#### [TASK TO CARRY OUT]
Look through the records, and wherever the string "Abbreviation" turns up, copy out that line.
Top of AVAILABLE RECORDS
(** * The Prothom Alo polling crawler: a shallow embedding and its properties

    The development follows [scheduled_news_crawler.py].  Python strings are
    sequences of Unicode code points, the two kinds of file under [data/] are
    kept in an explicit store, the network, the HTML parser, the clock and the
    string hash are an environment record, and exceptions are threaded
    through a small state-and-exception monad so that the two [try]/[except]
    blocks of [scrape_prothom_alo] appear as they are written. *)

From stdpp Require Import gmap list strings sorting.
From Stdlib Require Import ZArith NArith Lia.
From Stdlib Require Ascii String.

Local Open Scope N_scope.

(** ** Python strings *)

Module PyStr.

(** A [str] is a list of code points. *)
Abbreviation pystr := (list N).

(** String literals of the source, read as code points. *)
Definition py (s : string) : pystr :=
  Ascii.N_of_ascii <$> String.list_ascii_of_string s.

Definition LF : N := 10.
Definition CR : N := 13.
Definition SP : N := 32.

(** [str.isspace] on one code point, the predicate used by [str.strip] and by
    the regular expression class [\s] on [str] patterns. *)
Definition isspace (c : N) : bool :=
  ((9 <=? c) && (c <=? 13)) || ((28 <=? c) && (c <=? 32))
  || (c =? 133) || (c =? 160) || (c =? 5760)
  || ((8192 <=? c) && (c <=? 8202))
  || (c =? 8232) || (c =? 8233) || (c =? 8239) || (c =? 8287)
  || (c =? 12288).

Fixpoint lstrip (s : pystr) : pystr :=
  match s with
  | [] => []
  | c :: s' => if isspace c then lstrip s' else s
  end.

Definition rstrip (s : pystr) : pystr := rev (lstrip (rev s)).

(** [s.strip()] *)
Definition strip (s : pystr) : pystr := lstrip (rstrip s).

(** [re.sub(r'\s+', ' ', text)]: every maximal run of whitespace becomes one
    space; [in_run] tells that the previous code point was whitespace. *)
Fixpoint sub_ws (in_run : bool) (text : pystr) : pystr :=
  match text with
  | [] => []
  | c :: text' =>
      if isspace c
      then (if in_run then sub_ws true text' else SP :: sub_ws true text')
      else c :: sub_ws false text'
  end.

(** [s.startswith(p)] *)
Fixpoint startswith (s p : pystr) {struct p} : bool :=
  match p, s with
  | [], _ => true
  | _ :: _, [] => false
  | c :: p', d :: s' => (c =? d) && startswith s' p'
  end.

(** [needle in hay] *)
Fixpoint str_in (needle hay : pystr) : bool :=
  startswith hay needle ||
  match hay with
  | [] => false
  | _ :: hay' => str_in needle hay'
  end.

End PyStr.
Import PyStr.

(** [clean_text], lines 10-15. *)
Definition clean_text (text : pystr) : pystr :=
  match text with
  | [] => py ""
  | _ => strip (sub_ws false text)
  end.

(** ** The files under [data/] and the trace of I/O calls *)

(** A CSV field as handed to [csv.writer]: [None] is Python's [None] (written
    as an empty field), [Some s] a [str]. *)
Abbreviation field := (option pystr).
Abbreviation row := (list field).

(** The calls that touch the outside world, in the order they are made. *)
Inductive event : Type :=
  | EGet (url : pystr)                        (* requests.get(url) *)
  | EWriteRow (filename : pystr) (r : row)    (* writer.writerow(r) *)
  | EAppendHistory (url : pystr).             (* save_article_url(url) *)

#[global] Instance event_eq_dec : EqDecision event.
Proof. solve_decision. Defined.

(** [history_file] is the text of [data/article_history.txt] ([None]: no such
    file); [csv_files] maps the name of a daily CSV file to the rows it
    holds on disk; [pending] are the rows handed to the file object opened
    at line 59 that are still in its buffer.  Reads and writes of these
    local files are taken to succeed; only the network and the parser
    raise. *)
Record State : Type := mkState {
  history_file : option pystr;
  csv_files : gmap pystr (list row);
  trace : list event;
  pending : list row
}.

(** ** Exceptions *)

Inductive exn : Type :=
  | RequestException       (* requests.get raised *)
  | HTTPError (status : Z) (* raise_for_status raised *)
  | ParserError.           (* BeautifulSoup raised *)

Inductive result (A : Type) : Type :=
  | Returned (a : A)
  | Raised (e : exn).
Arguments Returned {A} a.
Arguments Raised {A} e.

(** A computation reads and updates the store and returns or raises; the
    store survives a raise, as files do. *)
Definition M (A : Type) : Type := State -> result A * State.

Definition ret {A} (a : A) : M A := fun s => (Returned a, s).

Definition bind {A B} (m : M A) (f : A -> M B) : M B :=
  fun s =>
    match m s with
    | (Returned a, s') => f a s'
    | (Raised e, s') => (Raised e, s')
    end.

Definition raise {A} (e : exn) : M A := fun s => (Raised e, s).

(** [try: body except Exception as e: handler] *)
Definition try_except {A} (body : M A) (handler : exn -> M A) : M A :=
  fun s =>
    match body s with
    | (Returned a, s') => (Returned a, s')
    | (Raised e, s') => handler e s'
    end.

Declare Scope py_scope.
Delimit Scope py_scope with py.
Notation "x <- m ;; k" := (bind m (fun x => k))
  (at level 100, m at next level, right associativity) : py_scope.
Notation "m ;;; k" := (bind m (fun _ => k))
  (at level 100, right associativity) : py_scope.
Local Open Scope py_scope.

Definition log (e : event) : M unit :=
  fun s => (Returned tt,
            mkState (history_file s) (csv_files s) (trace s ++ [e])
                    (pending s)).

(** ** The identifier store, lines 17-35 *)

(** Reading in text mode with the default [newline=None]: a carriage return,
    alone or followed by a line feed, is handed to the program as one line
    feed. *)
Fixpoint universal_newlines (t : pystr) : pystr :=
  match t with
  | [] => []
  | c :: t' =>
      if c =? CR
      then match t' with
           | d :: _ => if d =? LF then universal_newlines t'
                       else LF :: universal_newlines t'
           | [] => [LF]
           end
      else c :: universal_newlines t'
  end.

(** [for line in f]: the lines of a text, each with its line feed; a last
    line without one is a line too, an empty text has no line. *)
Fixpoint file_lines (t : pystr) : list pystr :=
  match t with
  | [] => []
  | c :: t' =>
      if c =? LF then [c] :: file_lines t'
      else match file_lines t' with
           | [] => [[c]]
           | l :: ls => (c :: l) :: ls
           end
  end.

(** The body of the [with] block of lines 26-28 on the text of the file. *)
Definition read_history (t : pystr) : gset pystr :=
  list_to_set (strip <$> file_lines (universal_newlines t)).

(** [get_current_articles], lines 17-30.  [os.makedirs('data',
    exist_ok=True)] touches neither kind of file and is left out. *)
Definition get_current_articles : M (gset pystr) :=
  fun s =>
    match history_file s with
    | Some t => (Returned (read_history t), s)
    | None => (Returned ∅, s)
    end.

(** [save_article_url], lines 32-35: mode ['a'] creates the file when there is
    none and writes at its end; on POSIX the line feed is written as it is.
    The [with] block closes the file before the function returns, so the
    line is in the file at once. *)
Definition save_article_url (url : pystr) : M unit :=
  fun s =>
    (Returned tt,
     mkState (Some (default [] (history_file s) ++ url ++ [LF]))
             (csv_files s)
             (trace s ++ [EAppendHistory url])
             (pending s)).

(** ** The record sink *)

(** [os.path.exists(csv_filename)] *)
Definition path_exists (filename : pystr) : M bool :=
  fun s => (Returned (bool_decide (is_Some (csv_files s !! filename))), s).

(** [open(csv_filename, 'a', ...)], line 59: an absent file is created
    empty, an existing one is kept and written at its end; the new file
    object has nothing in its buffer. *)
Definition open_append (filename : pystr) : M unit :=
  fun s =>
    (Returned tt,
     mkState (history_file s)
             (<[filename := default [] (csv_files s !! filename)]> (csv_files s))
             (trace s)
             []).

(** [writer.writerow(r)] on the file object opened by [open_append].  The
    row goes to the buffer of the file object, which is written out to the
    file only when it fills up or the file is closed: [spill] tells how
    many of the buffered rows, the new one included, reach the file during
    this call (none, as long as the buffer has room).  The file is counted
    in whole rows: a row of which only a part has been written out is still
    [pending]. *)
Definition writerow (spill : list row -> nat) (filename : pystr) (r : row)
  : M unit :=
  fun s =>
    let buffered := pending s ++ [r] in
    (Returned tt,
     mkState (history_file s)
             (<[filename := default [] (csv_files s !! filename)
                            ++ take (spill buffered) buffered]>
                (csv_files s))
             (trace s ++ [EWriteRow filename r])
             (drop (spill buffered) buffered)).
Bottom of AVAILABLE RECORDS
#### [ANSWER FOR THIS EXERCISE]
Abbreviation pystr := (list N).
Abbreviation field := (option pystr).
Abbreviation row := (list field).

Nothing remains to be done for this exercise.